Try it: Wherever a line of the listing holds the string "assoc", copy that line.

BEGIN Provided data

(* ===== verification/AppJson.v ===== *)
(** The App as the API server stores it: the JSON tags of api/v1alpha1/app_types.go
    give the generic tree the console reads.  An omitempty field is left out when
    it is zero; a struct value is never empty; [metav1.Time] is an RFC 3339 text.
    Texts are UTF-8. *)
From Stdlib Require Import ZArith Ascii String SpecFloat.
From stdpp Require Import base gmap strings list numbers sorting.
From S2P Require Import Prelude GoStd GoNum GoTime BuildSpec AppTypes Unstructured.

Open Scope string_scope.
Open Scope list_scope.
Open Scope Z_scope.

(** ** Objects from lists of fields, an absent one left out *)
Notation jfields := (list (string * option uval)).
Fixpoint fields (l : jfields) : umap :=
  match l with
  | [] => ∅
  | (k, Some v) :: l' => <[k := v]> (fields l')
  | (k, None) :: l' => delete k (fields l')
  end.
Definition obj (l : jfields) : uval := UMap (fields l).
Fixpoint assoc (l : jfields) (k : string) : option uval :=
  match l with
  | [] => None
  | (k', v) :: l' => if String.eqb k' k then v else assoc l' k
  end.
Lemma fields_lookup l k : fields l !! k = assoc l k.
Proof.
  induction l as [|[k' [v|]] l IH]; cbn; [done|..]; destruct (String.eqb_spec k' k) as [->|];
    by simplify_map_eq.
Qed.

(** ** Values under their tags *)
Definition str (s : string) : option uval := Some (UStr s).
Definition int (n : Z) : option uval := Some (UInt n).
Definition bool_ (b : bool) : option uval := Some (UBool b).
Definition ostr (s : string) : option uval := if String.eqb s "" then None else Some (UStr s).
Definition oint (n : Z) : option uval := if n =? 0 then None else Some (UInt n).
Definition obool (b : bool) : option uval := if b then Some (UBool true) else None.
Definition optr {A} (f : A → uval) (x : option A) : option uval := f <$> x.
Definition olist {A} (f : A → uval) (l : list A) : option uval :=
  match l with [] => None | _ => Some (UList (map f l)) end.
Definition omapping {A} (f : A → uval) (m : gmap string A) : option uval :=
  if bool_decide (m = ∅) then None else Some (UMap (f <$> m)).
(** [metav1.Time] and [metav1.Duration] *)
Definition time_json (t : Z) : uval := if IsZero t then UNil else UStr (FormatRFC3339 t).
Definition otime : option Z → option uval := optr time_json.
Definition duration_json (d : Z) : uval :=
  UStr (if d <? 0 then "-" +:+ duration_string (- d) else duration_string d).

(** ** Spec *)
(* Go: api/v1alpha1/app_types.go EnvVar *)
Definition json_EnvVar (e : EnvVar) : uval := obj
  [("name", str (ev_Name e)); ("value", ostr (ev_Value e));
   ("valueFrom", optr (λ s, obj [("configMapKeyRef", optr (λ c,
      obj [("name", str (cmk_Name c)); ("key", str (cmk_Key c))]) (evs_ConfigMapKeyRef s))]) (ev_ValueFrom e))].
(* Go: api/v1alpha1/app_types.go EnvVarWithSecret *)
Definition json_EnvVarWithSecret (e : EnvVarWithSecret) : uval := obj
  [("name", str (evw_Name e));
   ("valueFrom", Some (obj [("secretKeyRef", Some (let s := evss_SecretKeyRef (evw_ValueFrom e) in
      obj [("name", str (sks_Name s)); ("key", str (sks_Key s))]))]))].
(** The inlined [PhaseSpec]. *)
(* Go: api/v1alpha1/app_types.go PhaseSpec *)
Definition json_PhaseSpec (p : ApiPhaseSpec) : jfields :=
  [("image", ostr (aps_Image p)); ("command", olist UStr (default [] (aps_Command p)));
   ("env", olist json_EnvVar (aps_Env p)); ("envMap", omapping UStr (aps_EnvMap p));
   ("runAsUser", optr UInt (aps_RunAsUser p)); ("memoryLimit", ostr (aps_MemoryLimit p))].
(* Go: api/v1alpha1/app_types.go SetupPhaseSpec *)
Definition json_SetupPhaseSpec (p : SetupPhaseSpec) : uval :=
  obj (json_PhaseSpec (sps_PhaseSpec p) ++ [("skip", obool (sps_Skip p))]).
(* Go: api/v1alpha1/app_types.go FetchPhaseSpec *)
Definition json_FetchPhaseSpec (p : FetchPhaseSpec) : uval :=
  obj (json_PhaseSpec (fps_PhaseSpec p) ++ [("secrets", olist json_EnvVarWithSecret (fps_Secrets p))]).
(* Go: api/v1alpha1/app_types.go BuildPhaseSpec *)
Definition json_BuildPhaseSpec (p : BuildPhaseSpec) : uval :=
  obj (json_PhaseSpec (bps_PhaseSpec p) ++ [("outputDir", ostr (bps_OutputDir p))]).
(* Go: api/v1alpha1/app_types.go PhasesSpec *)
Definition json_PhasesSpec (p : PhasesSpec) : uval := obj
  [("setup", Some (json_SetupPhaseSpec (phs_Setup p))); ("fetch", Some (json_FetchPhaseSpec (phs_Fetch p)));
   ("build", Some (json_BuildPhaseSpec (phs_Build p)))].
(* Go: api/v1alpha1/app_types.go PipelineSpec *)
Definition json_PipelineSpec (p : PipelineSpec) : uval := obj
  [("nodeVersion", oint (pl_NodeVersion p)); ("packageManager", str (pl_PackageManager p));
   ("submodules", obool (pl_Submodules p)); ("timeout", optr duration_json (pl_Timeout p));
   ("phases", Some (json_PhasesSpec (pl_Phases p)))].
(* Go: api/v1alpha1/app_types.go IngressConfig *)
Definition json_IngressConfig (i : IngressConfig) : uval := obj
  [("className", optr UStr (ic_ClassName i)); ("host", str (ic_Host i));
   ("tls", optr (λ t, obj [("secretName", str (tls_SecretName t))]) (ic_TLS i));
   ("annotations", omapping UStr (ic_Annotations i))].
(* Go: api/v1alpha1/app_types.go AuthConfig *)
Definition json_AuthConfig (a : AuthConfig) : uval := obj
  [("passwordHash", optr UStr (ac_PasswordHash a));
   ("secretRef", optr (λ s, obj [("name", str (asr_Name s)); ("key", str (asr_Key s))]) (ac_SecretRef a))].
(* Go: api/v1alpha1/app_types.go StorageConfig *)
Definition json_StorageConfig (s : ApiStorageConfig) : uval := obj
  [("cache", Some (obj [("cleanupBytes", oint (ct_CleanupBytes (asc_Cache s)));
                        ("alertBytes", oint (ct_AlertBytes (asc_Cache s)))]));
   ("dataCache", Some (obj [("cleanupBytes", oint (dct_CleanupBytes (asc_DataCache s)));
                            ("alertBytes", oint (dct_AlertBytes (asc_DataCache s)));
                            ("runDeltaBytes", oint (dct_RunDeltaBytes (asc_DataCache s)))]));
   ("output", Some (obj [("alertBytes", oint (ot_AlertBytes (asc_Output s)));
                         ("capBytes", oint (ot_CapBytes (asc_Output s)))]))].
(* Go: api/v1alpha1/app_types.go ScheduledBuildsSpec *)
Definition json_ScheduledBuildsSpec (s : ScheduledBuildsSpec) : uval := obj
  [("enabled", bool_ (sb_Enabled s)); ("schedule", ostr (sb_Schedule s));
   ("alertThreshold", oint (sb_AlertThreshold s))].
(* Go: api/v1alpha1/app_types.go WatchCommitsSpec *)
Definition json_WatchCommitsSpec (w : WatchCommitsSpec) : uval := obj
  [("enabled", bool_ (wc_Enabled w)); ("interval", ostr (wc_Interval w))].
(* Go: api/v1alpha1/app_types.go AppSpec *)
Definition json_AppSpec (s : AppSpec) : umap := fields
  [("repo", str (as_Repo s)); ("ref", ostr (as_Ref s)); ("group", ostr (as_Group s));
   ("scheduledBuilds", optr json_ScheduledBuildsSpec (as_ScheduledBuilds s));
   ("watchCommits", optr json_WatchCommitsSpec (as_WatchCommits s));
   ("pipeline", Some (json_PipelineSpec (as_Pipeline s))); ("keepReleases", oint (as_KeepReleases s));
   ("repoAuth", optr (λ r, obj [("secretRef", Some (obj [("name", str (ras_Name (rac_SecretRef r)))]))]) (as_RepoAuth s));
   ("ingress", Some (json_IngressConfig (as_Ingress s))); ("auth", optr json_AuthConfig (as_Auth s));
   ("storage", Some (json_StorageConfig (as_Storage s)));
   ("history", optr (λ h, obj [("keepRecent", oint (hs_KeepRecent h)); ("keepFailed", oint (hs_KeepFailed h))])
      (as_History s))].

(** ** Status *)
(* Go: api/v1alpha1/app_types.go BuildStep *)
Definition json_BuildStep (s : BuildStep) : uval := obj
  [("name", str (st_Name s)); ("status", str (st_Status s)); ("message", ostr (st_Message s));
   ("peakMemoryBytes", oint (st_PeakMemoryBytes s)); ("startedAt", otime (st_StartedAt s));
   ("finishedAt", otime (st_FinishedAt s)); ("memoryLimit", ostr (st_MemoryLimit s))].
(* Go: api/v1alpha1/app_types.go BuildTermination *)
Definition json_BuildTermination (t : BuildTermination) : uval := obj
  [("reason", ostr (bt_Reason t)); ("container", ostr (bt_Container t)); ("exitCode", oint (bt_ExitCode t));
   ("memoryLimit", ostr (bt_MemoryLimit t)); ("finishedAt", otime (bt_FinishedAt t))].
(* Go: api/v1alpha1/app_types.go BuildStatus *)
Definition json_BuildStatus (b : BuildStatus) : uval := obj
  [("phase", ostr (b_Phase b)); ("result", ostr (b_Result b)); ("jobName", ostr (b_JobName b));
   ("podName", ostr (b_PodName b)); ("startTime", otime (b_StartTime b));
   ("completionTime", otime (b_CompletionTime b)); ("attempts", oint (b_Attempts b));
   ("trigger", ostr (b_Trigger b)); ("triggeredBy", ostr (b_TriggeredBy b)); ("commit", ostr (b_Commit b));
   ("steps", olist json_BuildStep (b_Steps b)); ("resolvedImages", omapping UStr (b_ResolvedImages b));
   ("failedStep", ostr (b_FailedStep b)); ("message", ostr (b_Message b)); ("logsRef", ostr (b_LogsRef b));
   ("termination", optr json_BuildTermination (b_Termination b))].
(* Go: api/v1alpha1/app_types.go ReleaseStatus *)
Definition json_ReleaseStatus (r : ReleaseStatus) : uval := obj
  [("current", ostr (rs_Current r)); ("previous", ostr (rs_Previous r)); ("servingSince", otime (rs_ServingSince r))].
(* Go: api/v1alpha1/app_types.go StorageStatus *)
Definition json_StorageStatus (s : StorageStatus) : uval := obj
  [("measuredAt", otime (ss_MeasuredAt s)); ("sizes", omapping UInt (ss_Sizes s));
   ("lastRunDeltas", omapping UInt (ss_LastRunDeltas s)); ("thresholdState", ostr (ss_ThresholdState s));
   ("releaseCount", oint (ss_ReleaseCount s)); ("capacities", omapping UInt (ss_Capacities s))].
(* Go: api/v1alpha1/app_types.go CleanupActionStatus *)
Definition json_CleanupActionStatus (c : CleanupActionStatus) : uval := obj
  [("requestedAt", ostr (ca_RequestedAt c)); ("requestedBy", ostr (ca_RequestedBy c)); ("phase", ostr (ca_Phase c));
   ("startedAt", otime (ca_StartedAt c)); ("completedAt", otime (ca_CompletedAt c));
   ("reclaimedBytes", oint (ca_ReclaimedBytes c)); ("message", ostr (ca_Message c))].
(* Go: api/v1alpha1/app_types.go CleanupStatus *)
Definition json_CleanupStatus (c : CleanupStatus) : uval := obj
  [("cache", optr json_CleanupActionStatus (cs_Cache c)); ("releases", optr json_CleanupActionStatus (cs_Releases c))].
(* Go: api/v1alpha1/app_types.go ManualTrigger *)
Definition json_ManualTrigger (m : ManualTrigger) : uval := obj
  [("triggeredBy", ostr (mt_TriggeredBy m)); ("time", otime (mt_Time m))].
(** [metav1.Condition] *)
Definition json_Condition (c : Condition) : uval := obj
  [("type", str (c_Type c)); ("status", str (c_Status c)); ("observedGeneration", oint (c_ObservedGeneration c));
   ("lastTransitionTime", Some (time_json (c_LastTransitionTime c))); ("reason", str (c_Reason c));
   ("message", str (c_Message c))].
(* Go: api/v1alpha1/app_types.go AppStatus *)
Definition json_AppStatus (s : AppStatus) : umap := fields
  [("observedGeneration", oint (s_ObservedGeneration s)); ("phase", ostr (s_Phase s));
   ("nodeName", ostr (s_NodeName s)); ("url", ostr (s_URL s)); ("specStale", obool (s_SpecStale s));
   ("conditions", olist json_Condition (s_Conditions s)); ("build", Some (json_BuildStatus (s_Build s)));
   ("consecutiveScheduledFailures", oint (s_ConsecutiveScheduledFailures s));
   ("buildHistory", olist json_BuildStatus (s_BuildHistory s));
   ("failedBuildHistory", olist json_BuildStatus (s_FailedBuildHistory s));
   ("lastProcessedRebuild", ostr (s_LastProcessedRebuild s)); ("lastBuiltSpecHash", ostr (s_LastBuiltSpecHash s));
   ("lastBuildTime", otime (s_LastBuildTime s)); ("lastSuccessfulBuildTime", otime (s_LastSuccessfulBuildTime s));
   ("release", Some (json_ReleaseStatus (s_Release s))); ("storage", Some (json_StorageStatus (s_Storage s)));
   ("lastManualTrigger", Some (json_ManualTrigger (s_LastManualTrigger s)));
   ("cleanup", optr json_CleanupStatus (s_Cleanup s))].

(** ** The object *)
(** [metav1.ObjectMeta] *)
Definition json_ObjectMeta (m : ObjectMeta) : uval := obj
  [("name", ostr (om_Name m)); ("namespace", ostr (om_Namespace m)); ("uid", ostr (om_UID m));
   ("resourceVersion", ostr (om_ResourceVersion m)); ("generation", oint (om_Generation m));
   ("deletionTimestamp", otime (om_DeletionTimestamp m)); ("labels", omapping UStr (om_Labels m));
   ("annotations", omapping UStr (om_Annotations m)); ("finalizers", olist UStr (om_Finalizers m));
   ("ownerReferences", olist (λ o, obj [("kind", str (or_Kind o)); ("name", str (or_Name o));
      ("uid", str (or_UID o)); ("controller", obool (or_Controller o))]) (om_OwnerReferences m))].
(* Go: api/v1alpha1/app_types.go App *)
Definition json_App (app : App) : umap := fields
  [("apiVersion", str (GroupName +:+ "/v1alpha1")); ("kind", str "App");
   ("metadata", Some (json_ObjectMeta (app_Meta app))); ("spec", Some (UMap (json_AppSpec (app_Spec app))));
   ("status", Some (UMap (json_AppStatus (app_Status app))))].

END Provided data

Solution:
Fixpoint assoc (l : jfields) (k : string) : option uval :=
  | (k', v) :: l' => if String.eqb k' k then v else assoc l' k
Lemma fields_lookup l k : fields l !! k = assoc l k.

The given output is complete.